The trip also coincides with the 65th anniversary of the 1961 friendship treaty between the two countries, still the only mutual defense pact China has ever signed.
The wider board
Beyond the bilateral relationship, the meeting touched the issues that animate Beijing's regional strategy. Kim pledged to "unswervingly adhere to the One China principle" and back China's claims over Taiwan, an unusually explicit endorsement from Pyongyang. Xi, without naming Japan, urged North Korea to oppose attempts to "revive militarism," echoing complaints he has aired about Tokyo's expanding defense posture.
Washington hovered over the visit as well. Xi traveled to Pyongyang weeks after hosting both Trump and Vladimir Putin in Beijing, and Trump has said he discussed North Korea with Xi and wants to meet Kim again. Talks between Trump and Kim collapsed in 2019 over sanctions, and Pyongyang has since rebuffed offers to restart them, insisting the United States first drop its demand for denuclearization. Kim Yo Jong dismissed as "false" any suggestion that Xi and Trump had discussed the subject.

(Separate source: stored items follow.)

Lemma _get_next_batch_positive (pulls : list EmbarkedPull) (b : Z) :
  1 <= b ->
  _get_next_batch pulls queue_name b =
  Ok (firstn (leading same_queue (firstn (Z.to_nat b) pulls)) pulls,
      skipn (leading same_queue (firstn (Z.to_nat b) pulls)) pulls).
Proof.
  intros Hb. unfold _get_next_batch.
  destruct pulls as [| p pulls]; [now destruct (Z.to_nat b) |].
  unfold Py.slice_to. destruct (Z.leb_spec 0 b); [| lia].
  rewrite next_batch_loop_spec.
  set (l := firstn (Z.to_nat b) (p :: pulls)).
  assert (Hl : l <> []).
  { subst l. destruct (Z.to_nat b) eqn:E; [lia | discriminate]. }
  destruct (Nat.ltb_spec (leading same_queue l) (List.length l)) as [Hlt | Hge].
  - reflexivity.
  - destruct l as [| x l'] eqn:El; [congruence |].
    pose proof (leading_le (x :: l')) as Hle.
    replace (S (0 + List.length (x :: l') - 1))
      with (leading same_queue (x :: l')) by (cbn [List.length] in *; lia).
    reflexivity.
Qed.

(** C6, as the code has it.  For a batch size of at least 1,
    [_get_next_batch] returns a pair [(batch, rest)] whose concatenation is
    the list of pulls, where [batch] has at most [batch_size] pulls, all of
    the queue, and no longer prefix has these two properties; on an empty
    list it returns two empty lists. *)
Theorem C6_get_next_batch_longest_prefix
    (pulls : list EmbarkedPull) (batch_size_ : Z) :
  1 <= batch_size_ ->
  exists batch rest,
    _get_next_batch pulls queue_name batch_size_ = Ok (batch, rest) /\
    batch ++ rest = pulls /\
    Py.len batch <= batch_size_ /\
    Forall (fun p => name (config p) = queue_name) batch /\
    (forall pre post,
        pre ++ post = pulls -> Py.len pre <= batch_size_ ->
        Forall (fun p => name (config p) = queue_name) pre ->
        Py.len pre <= Py.len batch) /\
    (pulls = [] -> batch = [] /\ rest = []).
Proof.
  intros Hb.
  set (n := leading same_queue (firstn (Z.to_nat batch_size_) pulls)).
  exists (firstn n pulls), (skipn n pulls).
  assert (Hn : n = Nat.min (Z.to_nat batch_size_) (leading same_queue pulls)).
  { subst n. apply leading_firstn. }
  pose proof (leading_le pulls) as Hle.
  assert (Hlen : List.length (firstn n pulls) = n).
  { rewrite length_firstn. lia. }
  split; [| split; [| split; [| split; [| split]]]].
  - now apply _get_next_batch_positive.
  - apply firstn_skipn.
  - unfold Py.len. rewrite Hlen. lia.
  - apply leading_forall. lia.
  - intros pre post E Hp F. unfold Py.len in *. rewrite Hlen.
    pose proof (leading_maximal _ _ _ E F). lia.
  - intros ->. now rewrite firstn_nil, skipn_nil.
Qed.
(** * Blackjack over a fixed-layout binary protocol

    A shallow embedding of [protocol.py] (the packet codec), of the card
    model and of the per-connection session of [server.py], and of the
    display helpers and the session of [client.py], followed by the
    properties of the codec, of the deck, of the round engine and of the
    client run against the server.

    Conventions.
    - Python [int] is [Z]; [bytes] is [list byte]; a [str] is the list of
      its code points.
    - A raised exception is the [Raise] branch of [result]; the exception
      classes that the modelled code can raise are the constructors of
      [exn].
    - [print] calls are logging only and are left out. *)

From Stdlib Require Import ZArith Lia String DecimalString DecimalZ.
From Stdlib Require Import Strings.Byte.
From stdpp Require Import base list.

Local Open Scope Z_scope.

(** ** Bytes *)

Abbreviation bytes := (list byte).

#[global] Instance byte_eq_dec : EqDecision byte := Byte.byte_eq_dec.

Definition b2z (b : byte) : Z := Z.of_N (Byte.to_N b).

Definition z2b (z : Z) : byte :=
  match Byte.of_N (Z.to_N z) with
  | Some b => b
  | None => x00
  end.

(** Big-endian ("network order", the [!] of [struct]) integers. *)
Fixpoint be_encode (n : nat) (z : Z) : bytes :=
  match n with
  | O => []
  | S k => z2b ((z / 256 ^ Z.of_nat k) mod 256) :: be_encode k z
  end.

Definition be_decode (bs : bytes) : Z :=
  fold_left (fun acc b => acc * 256 + b2z b) bs 0.

(** ** Exceptions *)

Inductive exn : Type :=
  | ValueError (msg : string)
  | ConnectionError (msg : string)
  | IndexError (msg : string)
  | StructError.

(** The outcome of a call.  [OutOfFuel] is not a Python outcome: it is
    what a loop of the model answers when its iteration budget is used
    up, and the theorems show that the budgets given are never used up. *)
Inductive result (A : Type) : Type :=
  | Ok (a : A)
  | Raise (e : exn)
  | OutOfFuel.
Arguments Ok {A} a.
Arguments Raise {A} e.
Arguments OutOfFuel {A}.

(** ** The world a session runs in

    A connected stream socket is the segments still to be delivered to
    [recv] (in order; the peer closes after the last one; an empty
    segment is an end of stream too), the buffers handed to [sendall] so
    far (oldest first) and whether [close] was called.  The module-level
    random generator is the list of the raw numbers it will produce.

    A peer that keeps silent without closing is not in this world, and
    with it [client_sock.settimeout(60)] of [handle_client] is left out:
    there [recv] raises [TimeoutError] in the server after 60 seconds and
    waits without end in the client, which sets no time-out.  No
    statement below says what happens then. *)

Record socket : Type := {
  sk_in : list bytes;
  sk_out : list bytes;
  sk_closed : bool
}.

Record world : Type := {
  w_sock : socket;
  w_rng : list nat
}.

Definition M (A : Type) : Type := world -> result A * world.

Definition ret {A} (a : A) : M A := fun w => (Ok a, w).

Definition bind {A B} (m : M A) (k : A -> M B) : M B :=
  fun w =>
    match m w with
    | (Ok a, w') => k a w'
    | (Raise e, w') => (Raise e, w')
    | (OutOfFuel, w') => (OutOfFuel, w')
    end.

Definition lift {A} (r : result A) : M A := fun w => (r, w).

Definition raise {A} (e : exn) : M A := lift (Raise e).

(** [try: body finally: cleanup]. *)
Definition try_finally {A} (body : M A) (cleanup : M unit) : M A :=
  fun w =>
    match body w with
    | (r, w') =>
        match cleanup w' with
        | (Ok _, w'') => (r, w'')
        | (Raise e, w'') => (Raise e, w'')
        | (OutOfFuel, w'') => (OutOfFuel, w'')
        end
    end.

#[global] Instance M_ret : MRet M := @ret.
#[global] Instance M_bind : MBind M := fun A B k m => bind m k.

(** [sock.recv(k)]: at most [k] bytes of the next segment; [b""] once the
    stream has ended. *)
Definition sock_recv (k : nat) : M bytes :=
  fun w =>
    let s := w_sock w in
    match sk_in s with
    | [] | [] :: _ => (Ok [], w)
    | seg :: rest =>
        (Ok (take k seg),
         {| w_sock := {| sk_in := match drop k seg with
                                  | [] => rest
                                  | seg' => seg' :: rest
                                  end;
                         sk_out := sk_out s;
                         sk_closed := sk_closed s |};
            w_rng := w_rng w |})
    end.

(** [sock.sendall(data)]; the failure of a send is not modelled. *)
Definition sock_sendall (data : bytes) : M unit :=
  fun w =>
    let s := w_sock w in
    (Ok tt,
     {| w_sock := {| sk_in := sk_in s;
                     sk_out := sk_out s ++ [data];
                     sk_closed := sk_closed s |};
        w_rng := w_rng w |}).

Definition sock_close : M unit :=
  fun w =>
    let s := w_sock w in
    (Ok tt,
     {| w_sock := {| sk_in := sk_in s;
                     sk_out := sk_out s;
                     sk_closed := true |};
        w_rng := w_rng w |}).

(** [random._randbelow(n)]: the next raw number, reduced to [0 .. n-1]. *)
Definition randbelow (n : nat) : M nat :=
  fun w =>
    match w_rng w with
    | [] => (Ok O, w)
    | r :: rs => (Ok (r mod n)%nat, {| w_sock := w_sock w; w_rng := rs |})
    end.

(** [random.shuffle(x)]:
    [for i in reversed(range(1, len(x))): j = randbelow(i + 1);
     x[i], x[j] = x[j], x[i]]. *)
Definition swap_items {A} (x : list A) (i j : nat) : result (list A) :=
  match x !! j, x !! i with
  | Some xj, Some xi => Ok (<[j:=xi]> (<[i:=xj]> x))
  | _, _ => Raise (IndexError "list index out of range")
  end.

Fixpoint shuffle_from {A} (i : nat) (x : list A) : M (list A) :=
  match i with
  | O => ret x
  | S i' =>
      j ← randbelow (i + 1);
      x' ← lift (swap_items x i j);
      shuffle_from i' x'
  end.

Definition shuffle {A} (x : list A) : M (list A) :=
  shuffle_from (length x - 1) x.

(** ** The [struct] module, for the formats the protocol uses

    Only the codes [I] (4 bytes), [B] (1 byte), [H] (2 bytes) and [<n>s]
    occur, always behind [!]: big-endian, no alignment padding. *)

Inductive fmt_code : Type :=
  | FmtI
  | FmtB
  | FmtH
  | FmtS (n : nat).

Inductive pyval : Type :=
  | VInt (z : Z)
  | VBytes (bs : bytes).

Definition fmt_size (c : fmt_code) : nat :=
  match c with
  | FmtI => 4
  | FmtB => 1
  | FmtH => 2
  | FmtS n => n
  end.

Definition calcsize (fmt : list fmt_code) : nat :=
  foldr (fun c acc => (fmt_size c + acc)%nat) O fmt.

(** [struct.pack] of one field; [None] is [struct.error] (an integer out
    of the range of its code, or a value of the wrong kind).  A [bytes]
    value for [<n>s] is cut or zero-padded to [n] bytes. *)
Definition pack_field (c : fmt_code) (v : pyval) : option bytes :=
  match c, v with
  | FmtS n, VBytes bs => Some (take n bs ++ replicate (n - length bs) x00)
  | FmtS _, VInt _ => None
  | _, VInt z =>
      if decide (0 <= z < 256 ^ Z.of_nat (fmt_size c))
      then Some (be_encode (fmt_size c) z)
      else None
  | _, VBytes _ => None
  end.

Fixpoint struct_pack (fmt : list fmt_code) (vs : list pyval) : option bytes :=
  match fmt, vs with
  | [], [] => Some []
  | c :: fmt', v :: vs' =>
      match pack_field c v, struct_pack fmt' vs' with
      | Some b, Some bs => Some (b ++ bs)
      | _, _ => None
      end
  | _, _ => None
  end.

Definition unpack_field (c : fmt_code) (bs : bytes) : pyval :=
  match c with
  | FmtS _ => VBytes bs
  | _ => VInt (be_decode bs)
  end.

Fixpoint unpack_fields (fmt : list fmt_code) (data : bytes) : list pyval :=
  match fmt with
  | [] => []
  | c :: fmt' =>
      unpack_field c (take (fmt_size c) data)
        :: unpack_fields fmt' (drop (fmt_size c) data)
  end.

(** [struct.unpack] demands a buffer of exactly [calcsize fmt] bytes. *)
Definition struct_unpack (fmt : list fmt_code) (data : bytes)
  : option (list pyval) :=
  if decide (length data = calcsize fmt)
  then Some (unpack_fields fmt data)
  else None.

(** ** Python strings and the UTF-8 codec *)

Abbreviation pystr := (list Z).

(** A string literal of the source, as code points. *)
Definition lit (s : string) : pystr :=
  map (fun a => Z.of_N (Ascii.N_of_ascii a)) (list_ascii_of_string s).

(** A literal [b"..."] of the source. *)
Definition blit (s : string) : bytes := list_byte_of_string s.

Definition is_surrogate (c : Z) : bool := (0xD800 <=? c) && (c <=? 0xDFFF).

Definition utf8_encode_cp (c : Z) : bytes :=
  if c <? 0x80 then [z2b c]
  else if c <? 0x800 then
    [z2b (0xC0 + c / 64); z2b (0x80 + c mod 64)]
  else if c <? 0x10000 then
    [z2b (0xE0 + c / 4096); z2b (0x80 + (c / 64) mod 64);
     z2b (0x80 + c mod 64)]
  else
    [z2b (0xF0 + c / 262144); z2b (0x80 + (c / 4096) mod 64);
     z2b (0x80 + (c / 64) mod 64); z2b (0x80 + c mod 64)].

(** [s.encode("utf-8", errors="ignore")]: the only code points the codec
    cannot encode are the surrogates, and the handler drops them. *)
Fixpoint str_encode_ignore (s : pystr) : bytes :=
  match s with
  | [] => []
  | c :: s' =>
      (if is_surrogate c then [] else utf8_encode_cp c)
        ++ str_encode_ignore s'
  end.

Definition is_cont (b : Z) : bool := (0x80 <=? b) && (b <? 0xC0).

(** [bs.decode("utf-8", errors="ignore")], after CPython's decoder: an
    invalid start byte is dropped alone; a sequence broken at its k-th
    continuation byte loses its first k bytes and decoding resumes at the
    offending byte; a sequence cut by the end of the data is dropped
    whole.  Over-long forms, surrogates and code points above U+10FFFF
    are rejected at the second byte. *)
Fixpoint bytes_decode_ignore (bs : bytes) : pystr :=
  match bs with
  | [] => []
  | b1 :: r1 =>
    let ch := b2z b1 in
    if ch <? 0x80 then ch :: bytes_decode_ignore r1
    else if ch <? 0xC2 then bytes_decode_ignore r1
    else if ch <? 0xE0 then
      match r1 with
      | [] => []
      | b2 :: r2 =>
        let ch2 := b2z b2 in
        if negb (is_cont ch2) then bytes_decode_ignore r1
        else (ch * 64 + ch2 - 0x3080) :: bytes_decode_ignore r2
      end
    else if ch <? 0xF0 then
      match r1 with
      | [] => []
      | b2 :: r2 =>
        let ch2 := b2z b2 in
        if negb (is_cont ch2)
           || (if ch2 <? 0xA0 then ch =? 0xE0 else ch =? 0xED)
        then bytes_decode_ignore r1
        else
          match r2 with
          | [] => []
          | b3 :: r3 =>
            let ch3 := b2z b3 in
            if negb (is_cont ch3) then bytes_decode_ignore r2
            else (ch * 4096 + ch2 * 64 + ch3 - 0xE2080)
                   :: bytes_decode_ignore r3
          end
      end
    else if ch <? 0xF5 then
      match r1 with
      | [] => []
      | b2 :: r2 =>
        let ch2 := b2z b2 in
        if negb (is_cont ch2)
           || (if ch2 <? 0x90 then ch =? 0xF0 else ch =? 0xF4)
        then bytes_decode_ignore r1
        else
          match r2 with
          | [] => []
          | b3 :: r3 =>
            let ch3 := b2z b3 in
            if negb (is_cont ch3) then bytes_decode_ignore r2
            else
              match r3 with
              | [] => []
              | b4 :: r4 =>
                let ch4 := b2z b4 in
                if negb (is_cont ch4) then bytes_decode_ignore r3
                else (ch * 262144 + ch2 * 4096 + ch3 * 64 + ch4 - 0x3C82080)
                       :: bytes_decode_ignore r4
              end
          end
      end
    else bytes_decode_ignore r1
  end.

(** [bs.split(sep, 1)[0]] for a one-byte separator: what precedes the
    first occurrence of [sep], or all of [bs] when there is none. *)
Fixpoint split_head (sep : byte) (bs : bytes) : bytes :=
  match bs with
  | [] => []
  | b :: r => if decide (b = sep) then [] else b :: split_head sep r
  end.

(** [bs.rstrip(c)] for a one-byte set. *)
Fixpoint rstrip (c : byte) (bs : bytes) : bytes :=
  match bs with
  | [] => []
  | b :: r =>
      match rstrip c r with
      | [] => if decide (b = c) then [] else [b]
      | r' => b :: r'
      end
  end.
(** X13. Toggling the same image twice selects exactly the images that were
    selected before, and gives back the very same state when the image was
    not selected at first. *)
Theorem toggleSelection_twice st imageUrl :
  (forall x,
      Gallery.has
        (Gallery.selectedImages
           (Gallery.toggleSelection (Gallery.toggleSelection st imageUrl)
              imageUrl)) x
      = Gallery.has (Gallery.selectedImages st) x)
  /\ (Gallery.has (Gallery.selectedImages st) imageUrl = false ->
      Gallery.toggleSelection (Gallery.toggleSelection st imageUrl) imageUrl
      = st).
Proof.
  split.
  - intros x.
    rewrite !toggleSelection_has, String.eqb_refl.
    destruct (String.eqb_spec x imageUrl) as [->|_]; [|reflexivity].
    apply negb_involutive.
  - intros Hu. destruct st as [imgs sel ld dir q il chosen mode].
    cbn [Gallery.selectedImages] in Hu.
    unfold Gallery.toggleSelection, Gallery.setSelectedImages.
    cbn [Gallery.selectedImages Gallery.images
         Gallery.selectedImage Gallery.loading Gallery.selectedDirectory
         Gallery.searchQuery Gallery.imageLoading Gallery.isSelectionMode].
    rewrite Hu, has_add_same, delete_add by assumption. reflexivity.
Qed.

Lemma toggleSelection_twice_witness :
  Gallery.toggleSelection
    (Gallery.toggleSelection Gallery.initialState "/images/a.png")
    "/images/a.png"
  = Gallery.initialState.
Proof.
  apply (proj2 (toggleSelection_twice Gallery.initialState "/images/a.png")).
  reflexivity.
Defined.

(** ** Selecting and downloading the shown images *)

Lemma existsb_url (imgs : list ImageData) u :
  existsb (String.eqb u) (map url imgs) = true
  <-> exists img, In img imgs /\ url img = u.
Proof.
  rewrite existsb_exists. split.
  - intros (x & Hx & Heq). apply String.eqb_eq in Heq. subst x.
    apply in_map_iff in Hx as (img & Himg & Hin). eauto.
  - intros (img & Hin & Himg). exists u. split; [|apply String.eqb_refl].
    apply in_map_iff. eauto.
Qed.

Lemma selectAll_has toLowerCase st u :
  Gallery.has
    (Gallery.selectedImages (Gallery.selectAll toLowerCase st)) u = true
  <-> exists img,
      In img (Gallery.filteredImages toLowerCase st) /\ url img = u.
Proof.
  unfold Gallery.selectAll, Gallery.fromArray.
  cbn [Gallery.selectedImages Gallery.setSelectedImages].
  rewrite fromArray_from. cbn [Gallery.has existsb orb].
  apply existsb_url.
Qed.

(** X14. After [selectAll] an image is selected exactly when it is the [url] of
    a shown image (what was selected outside the shown images is dropped);
    the set is duplicate-free and no larger than the shown list. *)
Theorem selectAll_selects_shown toLowerCase st :
  let st' := Gallery.selectAll toLowerCase st in
  (forall u,
      Gallery.has (Gallery.selectedImages st') u = true
      <-> exists img,
          In img (Gallery.filteredImages toLowerCase st) /\ url img = u)
  /\ NoDup (Gallery.selectedImages st')
  /\ List.length (Gallery.selectedImages st')
     <= List.length (Gallery.filteredImages toLowerCase st)
  /\ Gallery.filteredImages toLowerCase st'
     = Gallery.filteredImages toLowerCase st.
Proof.
  cbn zeta. split; [intros u; apply selectAll_has|].
  unfold Gallery.selectAll.
  cbn [Gallery.selectedImages Gallery.setSelectedImages].
  repeat split.
  - apply NoDup_fromArray_from. constructor.
  - unfold Gallery.fromArray.
    pose proof (length_fromArray_from []
                  (map url (Gallery.filteredImages toLowerCase st))) as H.
    rewrite length_map in H. exact H.
Qed.

Lemma combine_seq_snd {A} (xs : list A) start :
  map snd (combine (seq start (List.length xs)) xs) = xs.
Proof.
  revert start. induction xs as [|x xs IH]; intros start; [reflexivity|].
  cbn [List.length seq combine map snd]. now rewrite IH.
Qed.

Lemma combine_seq_nth {A} (xs : list A) start i index x :
  nth_error (combine (seq start (List.length xs)) xs) i = Some (index, x) ->
  index = start + i.
Proof.
  revert start i. induction xs as [|y xs IH]; intros start i.
  - destruct i; discriminate.
  - cbn [List.length seq combine]. destruct i as [|i]; cbn [nth_error].
    + intros H. injection H as <- _. lia.
    + intros H. apply IH in H. lia.
Qed.

Lemma handleBatchDownload_images toLowerCase st :
  map snd (Gallery.handleBatchDownload toLowerCase st)
  = filter (fun img => Gallery.has (Gallery.selectedImages st) (url img))
           (Gallery.filteredImages toLowerCase st).
Proof.
  unfold Gallery.handleBatchDownload.
  destruct (filter (fun img => Gallery.has (Gallery.selectedImages st) (url img))
                   (Gallery.filteredImages toLowerCase st))
    as [|first [|second rest]] eqn:Hsel; try reflexivity.
  rewrite map_map. cbn [snd].
  apply (combine_seq_snd (first :: second :: rest) 0).
Qed.

(** X15. The batch download fetches the shown images whose [url] is selected,
    in the order shown, and nothing else; the download at position [i]
    starts after [500 * i] milliseconds. *)
Theorem batch_download_plan toLowerCase st :
  map snd (Gallery.handleBatchDownload toLowerCase st)
  = filter (fun img => Gallery.has (Gallery.selectedImages st) (url img))
           (Gallery.filteredImages toLowerCase st)
  /\ forall i delay image,
      nth_error (Gallery.handleBatchDownload toLowerCase st) i
      = Some (delay, image) ->
      delay = (500 * Z.of_nat i)%Z.
Proof.
  split; [apply handleBatchDownload_images|].
  unfold Gallery.handleBatchDownload.
  destruct (filter (fun img => Gallery.has (Gallery.selectedImages st) (url img))
                   (Gallery.filteredImages toLowerCase st))
    as [|first [|second rest]] eqn:Hsel.
  - intros [|i] delay image H; discriminate.
  - intros [|[|i]] delay image H; try discriminate.
    injection H as <- _. reflexivity.
  - intros i delay image H.
    rewrite nth_error_map in H.
    destruct (nth_error
                (combine (seq 0 (List.length (first :: second :: rest)))
                   (first :: second :: rest)) i)
      as [[index x]|] eqn:Hnth; [|discriminate].
    apply combine_seq_nth in Hnth. cbn [option_map fst snd] in H.
    injection H as <- _. subst index. cbn [Nat.add].
    destruct (0 <? Z.of_nat i)%Z eqn:Hpos; [reflexivity|].
    apply Z.ltb_ge in Hpos. lia.
Qed.

(** X16. Selecting all and then downloading fetches every shown image once per
    place in the shown list. *)
Theorem select_all_then_download toLowerCase st :
  map snd
    (Gallery.handleBatchDownload toLowerCase
       (Gallery.selectAll toLowerCase st))
  = Gallery.filteredImages toLowerCase st.
Proof.
  rewrite handleBatchDownload_images.
  change (Gallery.filteredImages toLowerCase
            (Gallery.selectAll toLowerCase st))
    with (Gallery.filteredImages toLowerCase st).
  apply forallb_filter_id, forallb_forall.
  intros img Himg. apply selectAll_has. eauto.
Qed.

(** ** Moving through the shown images *)

Lemma findIndex_range sel imgs :
  (-1 <= Gallery.findIndex sel imgs < Z.of_nat (List.length imgs))%Z.
Proof.
  induction imgs as [|img imgs IH]; cbn [Gallery.findIndex List.length].
  - lia.
  - destruct (String.eqb (url img) sel); [lia|].
    destruct (Gallery.findIndex sel imgs <? 0)%Z eqn:E; [lia|].
    apply Z.ltb_ge in E. lia.
Qed.

Lemma findIndex_found sel imgs :
  (0 <= Gallery.findIndex sel imgs)%Z ->
  exists img,
    nth_error imgs (Z.to_nat (Gallery.findIndex sel imgs)) = Some img
    /\ url img = sel.
Proof.
  induction imgs as [|img imgs IH]; cbn [Gallery.findIndex]; [lia|].
  destruct (String.eqb_spec (url img) sel) as [Heq|_].
  - intros _. exists img. split; [reflexivity|assumption].
  - destruct (Gallery.findIndex sel imgs <? 0)%Z eqn:E; [lia|].
    apply Z.ltb_ge in E. intros _.
    destruct (IH E) as (found & Hnth & Hurl).
    exists found. split; [|assumption].
    replace (Z.to_nat (Gallery.findIndex sel imgs + 1))
      with (S (Z.to_nat (Gallery.findIndex sel imgs))) by lia.
    exact Hnth.
Qed.

Lemma findIndex_absent sel imgs :
  (forall img, In img imgs -> url img <> sel) ->
  Gallery.findIndex sel imgs = (-1)%Z.
Proof.
  induction imgs as [|img imgs IH]; intros H; [reflexivity|].
  cbn [Gallery.findIndex].
  destruct (String.eqb_spec (url img) sel) as [Heq|_].
  - exfalso. apply (H img); [now left|assumption].
  - rewrite IH by (intros x Hx; apply H; now right). reflexivity.
Qed.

Some in Seoul hope the trip nudges Kim toward dialogue; South Korea's Foreign Ministry said it hoped the visit would play a constructive role, and a senior official said he expected the two leaders to weigh a possible Kim-Trump meeting later this year. Whether Xi extracts anything concrete from a more confident Kim is another matter. The welcome was lavish. What North Korea is prepared to give in return remained, by the end of the first day, largely unstated.